Randomized Experiments
When they work, randomized, controlled experiments are a great way to identify differences and causal effects. Want to know whether a drug actually helps patients with hypertension? Simple: give some subjects the actual drug, some subjects the placebo, and see what happens. After I confidently declared that there was no real difference between Busch and Bud Light, a few of my friends and I tried this last week, and our blind, randomized evaluation found that unless you're much better at tasting cheap beer than we are, the extra $5 for a 24-pack is completely useless. (Statistics in action!)
Alas, randomized experiments aren't the answer to everything. Their results might be internally consistent, but often they only tell you that a smattering of coerced psychology undergrads pressed a red button after being told to think about trucks. You need to know whether the participants are a representative cross-section of the population under study, whether the sample size is large enough to justify bold claims about its implications, and whether the experimental design introduces any biases into the research.
Sometimes experiments are great (medicine). Sometimes they're shaky (psychology). Sometimes they barely even apply (economics). Understand the difference.
Regression
This is researchers' main tool to draw statistical conclusions when they can't run a randomized experiment. The idea is to measure how a "dependent variable" is influenced by a number of "independent variables." The simplest and most commonly used assumption is that the effects are linear: that, say, an increase of 1 in X is associated with an increase of 2 in Y. A standard technique, called "ordinary least squares," allows you to place a number on each effect. Never mind how it works mathematically -- it's not too complicated, but software packages do all the work anyway, and any formulas are likely to distract you.
The key is to understand the limitations of regression analysis. First, it doesn't magically overcome the fact that correlation is not causation. If you regress income on education, you don't know whether education is causing people to earn more (probably), better financial circumstances allow people to educate themselves longer (probably, albeit to a much lesser degree), or whether they're both tied up in a swirl of complicated demographic and social factors.
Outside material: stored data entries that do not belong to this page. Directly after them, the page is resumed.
Lemma attach_entry_initialized env l c b p u e l' c' u' :
  attach_entry env l c b p u = ((e, l', c'), u') -> dl_initialized l' = dl_initialized l.
Proof.
  intros E. unfold attach_entry in E. apply M_bind_inv in E as ([e1 l1] & u1 & E1 & E).
  assert (dl_initialized l1 = dl_initialized l) as <-.
  { unfold on_device in E1. apply M_bind_inv in E1 as ([e2 d] & u2 & _ & E1). mret_eq.
    apply store_initialized. }
  assert (forall err x l0 c0 l2 u2 u3, dl_initialized x = dl_initialized l1 ->
    attach_undo err x p c0 u2 = ((l0, l2, c'), u3) -> dl_initialized l2 = dl_initialized l1) as Hundo.
  { intros err x l0 c0 l2 u2 u3 Hx Ex. unfold attach_undo in Ex.
    apply M_bind_inv in Ex as (l3 & u4 & E3%close_initialized & Ex). mret_eq.
    unfold release_at in E3. by rewrite E3, store_initialized. }
  destruct (negb (error_code_eqb e1 _)); [by mret_eq|]. destruct (claim_at l1 p) as [e2 l2] eqn:Ec.
  assert (dl_initialized l2 = dl_initialized l1) as Hl2.
  { unfold claim_at in Ec. destruct (usb_claim_interface _ _). simplify_eq. apply store_initialized. }
  destruct (negb (error_code_eqb e2 _)).
  { apply M_bind_inv in E as (l3 & u2 & E3%close_initialized & E). mret_eq. congruence. }
  destruct (negb (ae_calloc env)); [by eapply Hundo|].
  destruct (urb_handler_init _ _ _ _) as [e3 h].
  destruct (negb (error_code_eqb e3 _)); [by eapply Hundo|].
  destruct (urb_handler_start _ _ _) as [[e4 h'] w].
  destruct (negb (error_code_eqb e4 _)).
  { apply M_bind_inv in E as (l3 & u2 & _ & E). by eapply Hundo. }
  cbv zeta in E. pose proof (export_initialized (ae_time env) l2 b (cl_id c) (Some (cl_ip_address c))) as Hx.
  cbn [cl_id cl_ip_address cl_set_attachment] in E.
  destruct (device_list_export _ _ _ _ _) as [e5 l5]. mret_eq. by rewrite Hx.
Qed.

Lemma attach_initialized env m c b u e m' c' u' :
  client_attach_device env (Some m) (Some c) (Some b) u = ((e, Some m', Some c'), u') ->
  dl_initialized (cm_device_list m') = dl_initialized (cm_device_list m).
Proof.
  intros E. unfold client_attach_device in E. destruct (device_list_find _ _) as [x|]; [|by mret_eq].
  destruct (negb (de_is_shared x)); [by mret_eq|]. case_bool_decide; [by mret_eq|].
  apply M_bind_inv in E as ([[e1 l1] c1] & u1 & E1%attach_entry_initialized & E). by mret_eq.
Qed.
(* ===== verification/GuiServer.v ===== *)
(** * The graphical server ([gui/server_gui.c])

    The server part of the window: one thread that accepts clients, one handler thread
    per client, the discovery listener, and the shared-device check boxes, all on one
    client manager and one device list.  The threads are interleaved one iteration of
    their loops at a time ([gui_step]); of the window only the rows of the device list, which the
    program reads back, are here: its messages are in [GuiWindows], its layout in
    [GuiLayout]. *)

From Stdlib Require Import String.
From S2P Require Import Prelude CTypes Format Errors Log Protocol Net ProtocolIO Auth UsbHost DeviceList.
From S2P Require Import UrbQueue UrbHandler ClientManager Server Discovery GuiCommon.

(** ** State *)

(** [server_gui_context_t] without the windows; [gs_handlers]: the clients that have
    a handler thread. *)
Record gui_server := {
  gs_manager : client_manager;   (* with the device list *)
  gs_running : bool;
  gs_socket : Z;
  gs_discovery_socket : Z;
  gs_auth_token : bytes;
  gs_rows : list gui_row;
  gs_handlers : list Z;
}.

Definition gs_set_manager (g : gui_server) (m : client_manager) : gui_server := {|
  gs_manager := m; gs_running := gs_running g; gs_socket := gs_socket g;
  gs_discovery_socket := gs_discovery_socket g; gs_auth_token := gs_auth_token g;
  gs_rows := gs_rows g; gs_handlers := gs_handlers g |}.

Definition gs_set_handlers (g : gui_server) (hs : list Z) : gui_server := {|
  gs_manager := gs_manager g; gs_running := gs_running g; gs_socket := gs_socket g;
  gs_discovery_socket := gs_discovery_socket g; gs_auth_token := gs_auth_token g;
  gs_rows := gs_rows g; gs_handlers := hs |}.

Definition gs_set_rows (g : gui_server) (rows : list gui_row) : gui_server := {|
  gs_manager := gs_manager g; gs_running := gs_running g; gs_socket := gs_socket g;
  gs_discovery_socket := gs_discovery_socket g; gs_auth_token := gs_auth_token g;
  gs_rows := rows; gs_handlers := gs_handlers g |}.

Definition gs_set_sockets (g : gui_server) (running : bool) (sock disc : Z) : gui_server := {|
  gs_manager := gs_manager g; gs_running := running; gs_socket := sock;
  gs_discovery_socket := disc; gs_auth_token := gs_auth_token g;
  gs_rows := gs_rows g; gs_handlers := gs_handlers g |}.

Definition gs_list (g : gui_server) : device_list := cm_device_list (gs_manager g).

Definition gs_set_list (g : gui_server) (l : device_list) : gui_server :=
  gs_set_manager g (cm_set_list (gs_manager g) l).

(** ** The list of devices *)

Section rows.
  Context `{WideText}.

Definition share_status (shared : bool) : string := if shared then "Shared"%string else "Local"%string.

(** The row of a device, and the entry that is made for it if it has none. [data]: the
    server and what the allocations return. *)
Definition enum_device_callback (device : usb_device) (data : gui_server * list (ptr Z)) :
    gui_server * list (ptr Z) :=
  let '(g, allocs) := data in
  let dev := device_list_find (Some (gs_list g)) (Some (dev_busid device)) in
  let shared := match dev with Some e => de_is_shared e | NULL => false end in
  let row := {|
    row_busid := wide_column (dev_busid device) 32;
    row_vidpid := fmt_0X 4 (dev_vendor_id device) ++ str ":" ++ fmt_0X 4 (dev_product_id device);
    row_desc := wide_column (if negb (char_at (dev_product device) 0 =? 0) then dev_product device
                             else str "USB Device") 128;
    row_status := share_status shared; row_checked := shared |} in
  let g := gs_set_rows g (gs_rows g ++ [row]) in
  match dev with
  | Some _ => (g, allocs)
  | NULL =>
      (gs_set_list g (default (gs_list g)
         (device_list_add (default NULL (head allocs)) (Some (gs_list g)) (Some device)).2),
       tail allocs)
  end.

Definition populate_device_list (utf8 : list Z -> nat -> option bytes) (host_initialized : bool)
    (dev_info : ptr (list di_entry)) (allocs : list (ptr Z)) (g : gui_server) : gui_server :=
  (usb_enumerate_devices utf8 host_initialized dev_info enum_device_callback
     (gs_set_rows g [], allocs)).2.1.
Any variable that's relevant but not included in a regression equation can distort the results. Does increased time spent playing video games actually result in lower grades, or is heavy gaming just an indicator of low academic motivation (something that's fuzzy and difficult to measure in a study)? You can try to add more variables to the model, "controlling" for important factors, but omitted variables will inevitably still present a problem, and sometimes the overzealous addition of controls can actually
make the problem worse.
Tons of researchers run regressions without understanding what they really mean, or how problems like omitted variable bias or endogeneity (a fancy way of saying that causation runs in multiple directions) can distort the results. Ask yourself: does this study's approach really prove that X causes Y? If the researchers only claim that two variables "correspond" or "are associated," don't oversell their findings, and if they claim causation, apply a little critical thinking to see how credible that claim is. Sometimes these problems are unavoidable, and we have to rely on whatever flawed research we have, but there's a lot of nonsense spread by journalists' overeager pens.